Dive Brief:
- Ignyta Inc.'s oncology drug may be a best-in-class initial treatment for a small group of lung cancer patients, early data presented Tuesday suggest.
- The interim data come from an open-label study that is testing Igynta's entrectinib as a treatment for a variety of cancer patients who have protein mutations. Those with non-small cell lung cancer (NSCLC) and gene rearrangements in their ROS1 enzymes demonstrated objective response rates (ORRs) between 69% and 78%, depending on the clinical evaluator.
- Additionally, and perhaps most importantly, those NSCLC patients also went a median 29.6 months before their disease progressed. Median duration of response (mDOR) clocked in at 28.6 months.
Dive Insight:
ROS1 enzymes are similar to the more widely recognized anaplastic lymphoma kinases (ALKs). In recent years, the Food and Drug Administration has approved a few treatments for ALK-positive cancer patients, including Roche AG's Alecensa (alectinib) and Novartis AG's Zykadia (ceritinib).

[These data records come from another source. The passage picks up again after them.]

(* ===== verification/VfsWalk.v ===== *)
(** * Walking a path through the tree (kernel/src/filesystem/vfs_op.c)

    A path whose names are all found in the tree of nodes in use leads to the node
    its tokens resolve to, whatever the mode; and what closing a descriptor does to
    the lock of its node. *)
From S2P Require Import Prelude Mem CString Fs Ramfs FileOps Validate Vfs.

Section walk.
Context {H : Type} `{Allocator H}.
Variable ramfs : Z.
Variable ramfs_root : Z.
Variable others : Z -> option (fs_t (state H)).
Variable dirty : Z -> fs_node.

(** ** What a path means *)

(** The siblings from a node on. *)
Fixpoint siblings (m : gmap Z fs_node) (cur : Z) (l : list (Z * fs_node)) : Prop :=
  match l with
  | [] => cur = 0
  | (p, n) :: l' => p = cur /\ cur <> 0 /\ m !! cur = Some n /\ siblings m (next_sibling n) l'
  end.

(** One name from a directory, before mounts: ., .. or the first child of that
    name. *)
Inductive names (m : gmap Z fs_node) (p : Z) : list Z -> Z -> Prop :=
  | names_dot n : m !! p = Some n -> names m p dot p
  | names_dotdot n : m !! p = Some n -> names m p dotdot (if parent n =? 0 then p else parent n)
  | names_child n l1 c nc l2 :
      m !! p = Some n -> siblings m (children n) (l1 ++ (c, nc) :: l2) -> name nc <> dot -> name nc <> dotdot ->
      Forall (fun s => name s.2 <> name nc) l1 -> Z.of_nat (length l1) < 2 ^ 31 -> c <> 0 ->
      names m p (name nc) c.

Definition crosses (m : gmap Z fs_node) (c c' : Z) : Prop := exists n, m !! c = Some n /\
  c' = if FS_NODE_IS_MOUNTPOINT n && negb (mount_target n =? 0) then mount_target n else c.
Lemma data_sector_bounds k : 2 <= k < entries v ->
  0 <= data_sector v k /\ data_sector v k + sectors_per_cluster (bootrec v) <= 2 ^ 28 /\
  fat_base v + 4 * entries v <= SECTOR * data_sector v k.
Proof.
  intros Hk. destruct G as [Hs Hc _ H0 Hf [Ht1 Ht2] He _]. unfold data_sector, entries, fat_base, SECTOR in *.
  pose proof (Z.mul_le_mono_nonneg_r (k - 2 + 1) (get_total_clusters (bootrec v)) (sectors_per_cluster (bootrec v))).
  assert (0 <= (k - 2) * sectors_per_cluster (bootrec v)) by (apply Z.mul_nonneg_nonneg; lia). lia.
Qed.

Lemma cluster_lba k : 2 <= k < entries v -> lba28 (LBA_start v + first_sector (bootrec v) k) = data_sector v k.
Proof.
  intros Hk. destruct (data_sector_bounds k Hk) as (B0 & B1 & B2). destruct G as [Hs Hc _ H0 Hf [Ht1 Ht2] He _].
  unfold data_sector, first_sector, fat_base, SECTOR, FAT_BAD_CLUSTER in *.
  assert (0 <= (k - 2) * sectors_per_cluster (bootrec v)) by (apply Z.mul_nonneg_nonneg; lia).
  rewrite (u32_small (k - 2)), (u32_small (_ * _)), (u32_small (_ + _)) by lia.
  rewrite lba28_small by lia. lia.
Qed.

Lemma read_cluster_eq k : 2 <= k < entries v ->
  read_cluster v k = disk_read (disk v) (data_sector v k) (sectors_per_cluster (bootrec v)).
Proof. intros. unfold read_cluster, read_sectors. now rewrite cluster_lba. Qed.

Lemma length_read_cluster k : Z.of_nat (length (read_cluster v k)) = cs.
Proof.
  unfold read_cluster, read_sectors. rewrite length_disk_read. destruct cluster_size_good as [-> _].
  pose proof (good_cluster v G). unfold SECTOR. lia.
Qed.

Lemma length_chain_data l : Z.of_nat (length (chain_data v l)) = cs * Z.of_nat (length l).
Proof.
  induction l as [|k t IH]; [cbn; lia|]. unfold chain_data in *. cbn [map concat length]. rewrite length_app.
  rewrite !Nat2Z.inj_add, length_read_cluster, IH. lia.
Qed.

Lemma chain_data_cons k t : chain_data v (k :: t) = read_cluster v k ++ chain_data v t.
Proof. reflexivity. Qed.

Lemma next_cluster_some k k' t : links v (k :: k' :: t) -> next_cluster v k = Ret (ERR_FS_SUCCESS, k').
Proof.
  intros L. pose proof (links_head _ _ _ L). destruct (links_next _ _ _ _ L) as [E L']. pose proof (links_head _ _ _ L').
  pose proof (good_table v G) as [Ht _]. unfold FAT_BAD_CLUSTER in Ht. unfold next_cluster.
  rewrite get_FAT_entry_spec, bind_ret, E by (auto; lia). unfold is_last, FAT_EOC, FAT_BAD_CLUSTER.
  replace (268435448 <=? k') with false by lia. now replace (k' =? 268435447) with false by lia.
Qed.

Lemma next_cluster_none k : links v [k] -> next_cluster v k = Ret (ERR_FS_EOF, k).
Proof.
  intros L. pose proof (links_head _ _ _ L). pose proof (links_end _ _ L). unfold next_cluster.
  rewrite get_FAT_entry_spec, bind_ret by (auto; lia). unfold is_last. now replace (FAT_EOC <=? fat v k) with true by lia.
Qed.

(** The cluster of [l] that holds byte [i] of its data, the last one if none does. *)
Definition cluster_at (l : list Z) (i : Z) : Z := default 0 (l !! Z.to_nat (Z.min (i / cs) (Z.of_nat (length l) - 1))).

(** What reading [size] bytes of a chain's data from [o] on reports. *)
Definition read_status (l : list Z) (last_byte : Z) : FS_ERR :=
  if last_byte <=? cs * Z.of_nat (length l) then ERR_FS_SUCCESS else ERR_FS_EOF.

Lemma cluster_at_cons k k' t i : cs <= i -> cluster_at (k :: k' :: t) i = cluster_at (k' :: t) (i - cs).
Proof.
  intros Hi. destruct cluster_size_good as [_ Hc]. unfold cluster_at.
  assert (Ed : i / cs = (i - cs) / cs + 1).
  { replace i with (i - cs + 1 * cs) at 1 by lia. now rewrite Z.div_add by lia. }
  assert (0 <= (i - cs) / cs) by (apply Z.div_pos; lia). rewrite Ed. cbn [length].
  replace (Z.to_nat (Z.min ((i - cs) / cs + 1) (Z.of_nat (S (S (length t))) - 1)))
    with (S (Z.to_nat (Z.min ((i - cs) / cs) (Z.of_nat (S (length t)) - 1)))) by lia. reflexivity.
Qed.

Lemma cluster_at_first k t i : 0 <= i < cs -> cluster_at (k :: t) i = k.
Proof. intros Hi. unfold cluster_at. rewrite Z.div_small by lia. cbn [length]. now rewrite Z.min_l by lia. Qed.

Lemma read_status_cons k t x : read_status (k :: t) x = read_status t (x - cs).
Proof.
  unfold read_status. cbn [length]. replace (cs * Z.of_nat (S (length t))) with (cs * Z.of_nat (length t) + cs) by lia.
  now replace (x <=? cs * Z.of_nat (length t) + cs) with (x - cs <=? cs * Z.of_nat (length t)) by lia.
Qed.
End data.

Section read.
Context (v : volume) (G : good v).
Let cs : Z := cluster_size (bootrec v).
(* ===== verification/FatDisk.v ===== *)
(** * FAT32 on the disk driver (fat32.c over ata_pio.c)

    The volume of [Fat] is on a disk that carries out every access.  This is what the
    driver of [Ata] does of it: an access to a cluster of one sector is the volume's own
    [read_cluster] and [write_cluster], one to a larger cluster never ends. *)
From S2P Require Import Prelude Mem CString Disk Ports Ata Fat.

Section clusters.
Context {D : Type} `{AtaDrive D}.
Variable v : volume.
Variable cluster : Z.
(** The sectors of the cluster, as the driver is asked for them. *)
Let lba : Z := lba28 (LBA_start v + first_sector (bootrec v) cluster).
Let count : Z := sectors_per_cluster (bootrec v).
Hypothesis on_disk : lba + count <= capacity.

Lemma lba_nonneg : 0 <= lba.
Proof. unfold lba, lba28. pose proof (Z.mod_pos_bound (u32 (LBA_start v + first_sector (bootrec v) cluster)) (2 ^ 28)). lia. Qed.

Lemma read_cluster_driver (s : ata D) (buff : list Z) : count = 1 -> drive_ready s (disk v) -> (512 <= length buff)%nat ->
  exists s', ata_pio_LBA28_access s true lba count buff = Ret (ERR_ATA_PIO_SUCCESS, read_cluster v cluster ++ drop 512 buff, s') /\
    drive_ready s' (disk v).
Proof.
  intros Hc Hs Hb. pose proof lba_nonneg. unfold read_cluster, read_sectors. fold lba count. rewrite Hc.
  apply read_sector_ok; [exact Hs|lia|exact Hb].
Qed.

Lemma write_cluster_driver (s : ata D) (data : list Z) : count = 1 -> drive_ready s (disk v) -> length data = 512%nat -> bytes_list data ->
  exists s', ata_pio_LBA28_access s false lba count data = Ret (ERR_ATA_PIO_SUCCESS, data, s') /\
    drive_ready s' (disk (write_cluster v cluster data)).
Proof.
  intros Hc Hs Hl B. pose proof lba_nonneg. rewrite Hc. destruct (access_write_sector s (disk v) lba data) as (s' & E & R); auto; [lia|lia|].
  exists s'. split; [exact E|]. now rewrite take_ge in R by lia.
Qed.

Lemma large_cluster_hangs (s : ata D) (read_op : bool) (buff : list Z) : 1 < count <= 256 -> drive_ready s (disk v) ->
  count * 512 <= Z.of_nat (length buff) -> bytes_list buff -> ata_pio_LBA28_access s read_op lba count buff = NoFuel.
Proof. intros Hc Hs Hb B. apply (access_many_hangs s (disk v)); auto using lba_nonneg. Qed.
End clusters.
(* ===== verification/FatEntry.v ===== *)
(** * FAT32: directory entries (kernel/src/filesystem/fat32.c, include/fat_type.h)

    The 32-byte entries of a directory: long names, spread over entries that come
    before the short one, last part first; short names and their checksum; the
    packed dates.  A name is the list of its bytes without the terminator; the
    buffers the code leaves uninitialised are arguments. *)
From S2P Require Import Prelude Mem CString CTime Disk Fs Fat.

(** ** Attributes *)

Definition to_fat_attr (flags : Z) : Z :=
  let ret := if Z.land flags FS_NODE_TYPE_MASK =? FS_NODE_TYPE_DIRECTORY then FAT_ATTR_DIRECTORY else 0 in
  if has_flag flags FS_NODE_FLAG_HIDDEN then Z.lor ret FAT_ATTR_HIDDEN else ret.

Definition to_fs_node_flags (attr : Z) : Z :=
  let ret := if has_flag attr FAT_ATTR_DIRECTORY then FS_NODE_TYPE_DIRECTORY else FS_NODE_TYPE_FILE in
  if has_flag attr FAT_ATTR_HIDDEN then Z.lor ret FS_NODE_FLAG_HIDDEN else ret.

(** ** Dates *)

Definition parse_datetime (date time : Z) : Z :=
  mktime (Tm (Z.land time 31 * 2) (Z.land (Z.shiftr time 5) 63) (Z.shiftr time 11)
    (Z.land date 31) (Z.land (Z.shiftr date 5) 15) (Z.shiftr date 9 + 1980) 0 0).

(** The date and the time. *)
Definition parse_timestamp (t : tm) : Z * Z :=
  let time := u16 (Z.quot (tm_sec t) 2) in
  let time := u16 (Z.lor time (s32 (Z.shiftl (tm_min t) 5))) in
  let time := u16 (Z.lor time (s32 (Z.shiftl (tm_hour t) 11))) in
  let date := u16 (tm_mday t) in
  let date := u16 (Z.lor date (s32 (Z.shiftl (tm_mon t) 5))) in
  let date := u16 (Z.lor date (s32 (Z.shiftl (if 1980 <=? tm_year t then tm_year t - 1980 else 0) 9))) in
  (date, time).

(** ** Reading names *)

(** The 13 characters of a long-name entry. *)
Definition lfn_chars (e : list Z) : list Z :=
  map (word16 e) [1; 3; 5; 7; 9; 14; 16; 18; 20; 22; 24; 28; 30].

(** The three loops of parse_lfn are one over all characters; each stops at the
    end of the buffer, and the function at a terminator. *)
Fixpoint parse_chars (chars : list Z) (buff : list Z) (offset cnt : Z) : list Z * Z :=
  match chars with
  | [] => (buff, cnt)
  | c :: chars =>
      if FILENAME_LIMIT <=? offset then (buff, cnt)
      else
        let buff := <[Z.to_nat offset := u8 c]> buff in
        if c =? 0 then (buff, cnt + 1) else parse_chars chars buff (offset + 1) (cnt + 1)
  end.
Definition parse_lfn (e : list Z) (buff : list Z) (offset : Z) : list Z * Z := parse_chars (lfn_chars e) buff offset 0.

(** The local variables the two functions below fill. *)
Record naming := Naming { entry_name : list Z; namelen : Z; lfn_ready : bool; found_last : bool }.

Definition process_lfn_entry (e : list Z) (n : naming) : outcome naming :=
  let last_LFN_entry := negb (found_last n) in
  let order := if last_LFN_entry then Z.land (byte_at e 0) 63 else byte_at e 0 in
  let offset := (order - 1) * 13 in
  if offset <? 0 then Fault
  else
    let '(buff, cnt) := parse_lfn e (entry_name n) offset in
    Ret (if last_LFN_entry then
           let len := offset + cnt in
           if FILENAME_LIMIT <=? len then Naming (<[Z.to_nat (FILENAME_LIMIT - 1) := 0]> buff) FILENAME_LIMIT true true
           else Naming buff len true true
         else Naming buff (namelen n) true (found_last n)).

(** The leading bytes that are not spaces. *)
Fixpoint until_space (l : list Z) : list Z :=
  match l with b :: l' => if b =? 32 then [] else b :: until_space l' | [] => [] end.

(** Base name and extension of a short entry, with the dot between them. *)
Definition sfn_chars (e : list Z) : list Z :=
  until_space (take 8 e) ++ (if byte_at e 8 =? 32 then [] else 46 :: until_space (take 3 (drop 8 e))).

(** The length counts the terminator. *)
Definition process_sfn_entry (e : list Z) (n : naming) : naming :=
  let name := sfn_chars e ++ [0] in
  Naming (splice (entry_name n) 0 name) (Z.of_nat (length name)) (lfn_ready n) (found_last n).

(** The string at the start of a buffer. *)
Fixpoint c_string (l : list Z) : outcome (list Z) :=
  match l with [] => Fault | b :: l' => if b =? 0 then Ret [] else s ← c_string l'; Ret (b :: s) end.

(** ** Making names *)

Definition sfn_forbidden (c : Z) : bool := bool_decide (c ∈ [32; 43; 44; 59; 61; 91; 93]).

(** The loop of is_valid_sfn: where the dot is, -1 without one. *)
Fixpoint sfn_scan (l : list Z) (i dot_pos : Z) : option Z :=
  match l with
  | [] => Some dot_pos
  | c :: l' =>
      if (97 <=? s8 c) && (s8 c <=? 122) then None
      else if sfn_forbidden c then None
      else if c =? 46 then if negb (dot_pos =? -1) then None else sfn_scan l' (i + 1) i
      else sfn_scan l' (i + 1) dot_pos
  end.

Definition is_valid_sfn (name : list Z) : bool :=
  let len := Z.of_nat (length name) in
  if (len =? 0) || (12 <? len) then false
  else
    match sfn_scan name 0 (-1) with
    | None => false
    | Some dot_pos =>
        if dot_pos =? -1 then len <=? 8
        else (dot_pos <=? 8) && (len - dot_pos - 1 <=? 3) && negb (dot_pos =? 0)
    end.

Definition gen_checksum (shortname : list Z) : Z :=
  fold_left (fun sum c => u8 ((if Z.land sum 1 =? 0 then 0 else 128) + Z.shiftr sum 1 + s8 c)) (take 11 shortname) 0.

(** The last period, looked for down to index 1; 0 without one, -1 in an empty name. *)
Fixpoint last_dot (name : list Z) (i : nat) : Z :=
  match i with O => 0 | S j => if default 0 (name !! i) =? 46 then Z.of_nat i else last_dot name j end.
Definition dot_position (name : list Z) : Z :=
  if bool_decide (name = []) then -1 else last_dot name (length name - 1).

Definition upper_byte (c : Z) : Z := if (97 <=? s8 c) && (s8 c <=? 122) then c - 32 else c.
Definition fill (field : list Z) (i : Z) (chars : list Z) : list Z := splice field i chars.

(** The part of fat32_add_entry that makes the 11 bytes of the short entry. *)
Definition short_name (name : list Z) (attr : Z) : list Z :=
  let spaces := replicate 11 32 in
  if bool_decide (name = [46]) || bool_decide (name = [46; 46]) then fill spaces 0 name
  else
    let isdir := has_flag attr FAT_ATTR_DIRECTORY in
    let dot_pos := dot_position name in
    let with_ext := (0 <? dot_pos) && negb isdir in
    let shortname :=
      if with_ext then fill spaces 8 (take 3 (filter (fun c => sfn_forbidden c = false) (drop (Z.to_nat (dot_pos + 1)) name)))
      else spaces in
    let base := if with_ext then take (Z.to_nat dot_pos) name else name in
    let shortname := fill shortname 0 (take 8 (filter (fun c => sfn_forbidden c || (c =? 46) = false) base)) in
    let shortname :=
      if (8 <? dot_pos) || (isdir && (8 <? Z.of_nat (length name))) then fill shortname 6 [126; 49] else shortname in
    map upper_byte shortname.

Definition lfn_entry_count (name : list Z) : Z :=
  if is_valid_sfn name then 0 else (Z.of_nat (length name) + 12) / 13.

(** Long-name entry number [i] of [count]: a char is sign-extended to 16 bits, and
    what follows the terminator stays zero. *)
Definition lfn_words (name : list Z) (i : Z) : list Z :=
  let chars := map (fun c => u16 (s8 c)) (take 13 (drop (Z.to_nat ((i - 1) * 13)) name)) in
  chars ++ replicate (13 - length chars) 0.
Definition lfn_entry (name : list Z) (count checksum i : Z) : list Z :=
  let w := concat (map le16 (lfn_words name i)) in
  [u8 (if i =? count then Z.lor i 64 else i)] ++ take 10 w ++ [15; 0; checksum] ++ take 12 (drop 10 w) ++ [0; 0] ++ drop 22 w.

(** ** Short entries *)

Definition entry_attr (e : list Z) : Z := byte_at e 11.
Definition entry_cluster (e : list Z) : Z := Z.lor (Z.shiftl (word16 e 20) 16) (word16 e 26).

(** What is left of the entry that was there before is its reserved byte. *)
Definition entry_bytes (old shortname : list Z) (attr start_cluster size milisecond : Z) (c a m : tm) : list Z :=
  let '(cdate, ctime) := parse_timestamp c in
  let '(adate, _) := parse_timestamp a in
  let '(mdate, mtime) := parse_timestamp m in
  shortname ++ [u8 attr; byte_at old 12; u8 (milisecond / 10)] ++ le16 ctime ++ le16 cdate ++ le16 adate ++
  le16 (Z.shiftr start_cluster 16) ++ le16 mtime ++ le16 mdate ++ le16 (Z.land start_cluster 65535) ++ le32 size.

Definition dir_entry (old shortname : list Z) (attr start_cluster size milisecond created accessed modified : Z) : outcome (list Z) :=
  c ← gmtime created; a ← gmtime accessed; m ← gmtime modified;
  Ret (entry_bytes old shortname attr start_cluster size milisecond c a m).

(** ** Dates come back

    A date and time of the years 1980 to 2107 fits in the two words, and comes back
    with an even number of seconds. *)

Lemma parse_timestamp_packs t : valid_tm t -> 1980 <= tm_year t < 2108 ->
  parse_timestamp t = (tm_mday t + 32 * (tm_mon t + 16 * (tm_year t - 1980)), tm_sec t / 2 + 32 * (tm_min t + 64 * tm_hour t)).
Proof.
  intros (Hs & Hm & Hh & Hmo & Hd) Hy. pose proof (days_in_month_range (tm_mon t) (is_leap_year (tm_year t))).
  unfold parse_timestamp. replace (1980 <=? tm_year t) with true by lia. rewrite Z.quot_div_nonneg by lia.
  assert (0 <= tm_sec t / 2 < 30) by (split; [apply Z.div_pos|apply Z.div_lt_upper_bound]; lia).
  rewrite !Z.shiftl_mul_pow2 by lia. rewrite (s32_small (tm_min t * _)), (s32_small (tm_hour t * _)), (s32_small (tm_mon t * _)), (s32_small (_ * 2 ^ 9)) by lia.
  rewrite <- !Z.shiftl_mul_pow2 by lia.
  rewrite (u16_small (tm_sec t / 2)), (u16_small (tm_mday t)) by lia.
  rewrite (lor_shiftl (tm_sec t / 2)), (lor_shiftl (tm_mday t)) by lia.
  rewrite (u16_small (tm_sec t / 2 + _)), (u16_small (tm_mday t + _)) by lia.
  rewrite !lor_shiftl by lia. rewrite !u16_small by lia. f_equal; lia.
Qed.

Lemma unpack a b n : 0 <= n -> 0 <= a < 2 ^ n -> Z.land (a + 2 ^ n * b) (2 ^ n - 1) = a /\ Z.shiftr (a + 2 ^ n * b) n = b.
Proof.
  intros Hn Ha. replace (2 ^ n - 1) with (Z.ones n) by (rewrite Z.ones_equiv; lia). rewrite Z.land_ones, Z.shiftr_div_pow2 by lia.
  rewrite (Z.mul_comm (2 ^ n)), Z_mod_plus_full, Z.div_add, Z.mod_small, Z.div_small by lia. lia.
Qed.

Lemma parse_datetime_unpacks s mi h d mo y : 0 <= s < 32 -> 0 <= mi < 64 -> 0 <= d < 32 -> 0 <= mo < 16 ->
  parse_datetime (d + 32 * (mo + 16 * y)) (s + 32 * (mi + 64 * h)) = mktime (Tm (s * 2) mi h d mo (y + 1980) 0 0).
Proof.
  intros. unfold parse_datetime.
  destruct (unpack s (mi + 64 * h) 5) as [E1 E2]; [lia..|]. destruct (unpack mi h 6) as [E3 E4]; [lia..|].
  destruct (unpack d (mo + 16 * y) 5) as [E5 E6]; [lia..|]. destruct (unpack mo y 4) as [E7 E8]; [lia..|].
  change (2 ^ 5) with 32 in *. change (2 ^ 6) with 64 in *. change (2 ^ 4) with 16 in *.
  change (32 - 1) with 31 in *. change (64 - 1) with 63 in *. change (16 - 1) with 15 in *.
  replace 11 with (5 + 6) at 1 by lia. replace 9 with (5 + 4) at 1 by lia. rewrite <- !Z.shiftr_shiftr by lia.
  now rewrite E1, E2, E3, E4, E5, E6, E7, E8.
Qed.

Lemma days_before_mono y z : 1 <= y <= z -> days_before y <= days_before z.
Proof.
  intros [Hy Hz]. assert (K : forall n, days_before y <= days_before (y + Z.of_nat n)).
  { induction n as [|n IH]; [rewrite Z.add_0_r; lia|]. rewrite Nat2Z.inj_succ. pose proof (days_before_next (y + Z.of_nat n) ltac:(lia)) as E.
    replace (y + Z.succ (Z.of_nat n)) with (y + Z.of_nat n + 1) by lia. rewrite E.
    unfold year_length. destruct (is_leap_year _); cbn; lia. }
  specialize (K (Z.to_nat (z - y))). now replace (y + Z.of_nat (Z.to_nat (z - y))) with z in K by lia.
Qed.

(** The year of a time from its bounds. *)
Lemma seconds_year t : valid_tm t -> 1970 <= tm_year t ->
  SECS_PER_DAY * days_before (tm_year t) <= seconds t < SECS_PER_DAY * days_before (tm_year t + 1).
Proof.
  intros (Hs & Hm & Hh & Hmo & Hd) Hy. unfold seconds. rewrite days_before_next by lia. set (leap := is_leap_year (tm_year t)) in *.
  set (n := Z.to_nat (tm_mon t - 1)). pose proof (days_to_month_S leap n) as E. replace (1 + Z.of_nat n) with (tm_mon t) in E by lia.
  assert (M : days_to_month leap (S n) <= days_to_month leap 12).
  { assert (K : forall k j, (k + j = 12)%nat -> days_to_month leap k <= days_to_month leap 12).
    { intros k j. revert k. induction j as [|j IH]; intros k Hk; [replace k with 12%nat by lia; lia|].
      specialize (IH (S k) ltac:(lia)). rewrite days_to_month_S in IH. pose proof (days_in_month_range (1 + Z.of_nat k) leap). lia. }
    apply (K (S n) (11 - n)%nat). lia. }
  rewrite days_to_year in M. pose proof (days_to_month_bounds leap n). unfold year_length, SECS_PER_DAY. fold leap. lia.
Qed.

(** a time of the years 1980 to 2107, packed into the date and time words of an entry
    and unpacked again, is the same time to the two seconds the format keeps. *)
Theorem fat_timestamp_roundtrip (t : Z) :
  315532800 <= t < 4354819200 ->
  exists d, gmtime t = Ret d /\ let '(date, time) := parse_timestamp d in
    0 <= date < 2 ^ 16 /\ 0 <= time < 2 ^ 16 /\ parse_datetime date time = t - t mod 2.
Proof.
  intros Ht. destruct (gmtime_spec t ltac:(lia)) as (d & E & V & Y & S & _). exists d. split; [exact E|].
  pose proof (seconds_year d V ltac:(lia)) as B. rewrite S in B.
  assert (Hy : 1980 <= tm_year d < 2108).
  { split; apply Znot_ge_lt || apply Znot_gt_le; intros C.
    - pose proof (days_before_mono (tm_year d + 1) 1980 ltac:(lia)) as M. change (days_before 1980) with 3652 in M. unfold SECS_PER_DAY in *. lia.
    - pose proof (days_before_mono 2108 (tm_year d) ltac:(lia)) as M. change (days_before 2108) with 50403 in M. unfold SECS_PER_DAY in *. lia. }
  rewrite parse_timestamp_packs by assumption. pose proof V as (Hs & Hm & Hh & Hmo & Hd).
  pose proof (days_in_month_range (tm_mon d) (is_leap_year (tm_year d))).
  assert (0 <= tm_sec d / 2 < 30) by (split; [apply Z.div_pos|apply Z.div_lt_upper_bound]; lia).
  split; [lia|]. split; [lia|]. rewrite parse_datetime_unpacks by lia.
  replace (tm_year d - 1980 + 1980) with (tm_year d) by lia. rewrite mktime_seconds.
  - unfold seconds in S |- *. cbn [tm_sec tm_min tm_hour tm_mday tm_mon tm_year] in *. unfold SECS_PER_DAY in *.
    pose proof (Z.div_mod (tm_sec d) 2 ltac:(lia)) as D. replace (t mod 2) with (tm_sec d mod 2); [lia|].
    rewrite <- S. set (x := days_before _ + _ + _ - 1).
    replace (86400 * x + 3600 * tm_hour d + 60 * tm_min d + tm_sec d) with (tm_sec d + (43200 * x + 1800 * tm_hour d + 30 * tm_min d) * 2) by lia.
    now rewrite Z_mod_plus_full.
  - unfold valid_tm in *. cbn [tm_sec tm_min tm_hour tm_mday tm_mon tm_year]. lia.
  - cbn [tm_year]. lia.
Qed.
(** [fat32.start_cluster], [fat32.parent_cluster], [fat32.parent_cluster_index] of a
    node: the words the union shares with the RAM file system's. *)
Definition start_cluster (n : fs_node) : Z := node_addr n.
Definition parent_cluster (n : fs_node) : Z := node_sem n.
Definition parent_cluster_index (n : fs_node) : Z := space_available n.

Definition fresh_naming (buffer : list Z) : naming := Naming buffer 0 false false.

(** ** Listing *)

Definition fat32_make_diriter_adapter (dir : file_description) (diriter : directory_iterator) : directory_iterator :=
  DirectoryIterator (di_node diriter) (current_index diriter) (fd_current dir).
Definition fat32_save_diriter_adapter (dir : file_description) (diriter : directory_iterator) : file_description :=
  set_fd_current (di_current diriter) dir.
Definition fat32_setup_directory_iterator (st : fat_state) (node : Z) : outcome (FS_ERR * directory_iterator) :=
  n ← get_fnode st node; Ret (ERR_FS_SUCCESS, DirectoryIterator node (-32) (start_cluster n)).

Definition entry_at (directory : list Z) (i : Z) : list Z := take 32 (drop (Z.to_nat i) directory).

Inductive scanned :=
  | EndOfDirectory (i : Z)
  | EndOfCluster (n : naming)
  | FoundEntry (i : Z) (n : naming).

(** The loop over the entries of a cluster, from [i] to the next short entry. *)
Definition scan_step (csize : Z) (directory : list Z) '(i, n) : outcome ((Z * naming) + scanned) :=
  if csize <=? i then Ret (inr (EndOfCluster n))
  else if byte_at directory i =? 0 then Ret (inr (EndOfDirectory i))
  else if byte_at directory i =? 229 then Ret (inl (i + 32, n))
  else if byte_at directory (i + 11) =? 15 then n ← process_lfn_entry (entry_at directory i) n; Ret (inl (i + 32, n))
  else Ret (inr (FoundEntry i (if lfn_ready n then n else process_sfn_entry (entry_at directory i) n))).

Last year, Pfizer Inc.'s Xalkori (crizotinib) became the first drug targeting both ALK and ROS1 to be green lit by U.S. regulators. The approval hinged on clinical results showing patients with ROS1-positive metastatic NSCLC who took the big pharma's drug had a 66% ORR, according to an independent radiology review. Meanwhile, Xalkori had an mDOR of 18.3 months.
While it's quite difficult to compare medications unless they go head-to-head in an investigation, Ignyta believes its latest data gives it a strong standing against competitors.
"The extended duration of response and progression free survival times observed in these interim data are particularly compelling, and we believe may be driven by entrectinib's CNS activity," Ignyta CEO Jonathan Lim, said in an Oct. 17 statement. "Entrectinib was designed to cross the blood-brain barrier, allowing it to both address preexisting CNS lesions and have the potential to prevent or delay the onset of metastases to the brain, a common site of progression, particularly in NSCLC."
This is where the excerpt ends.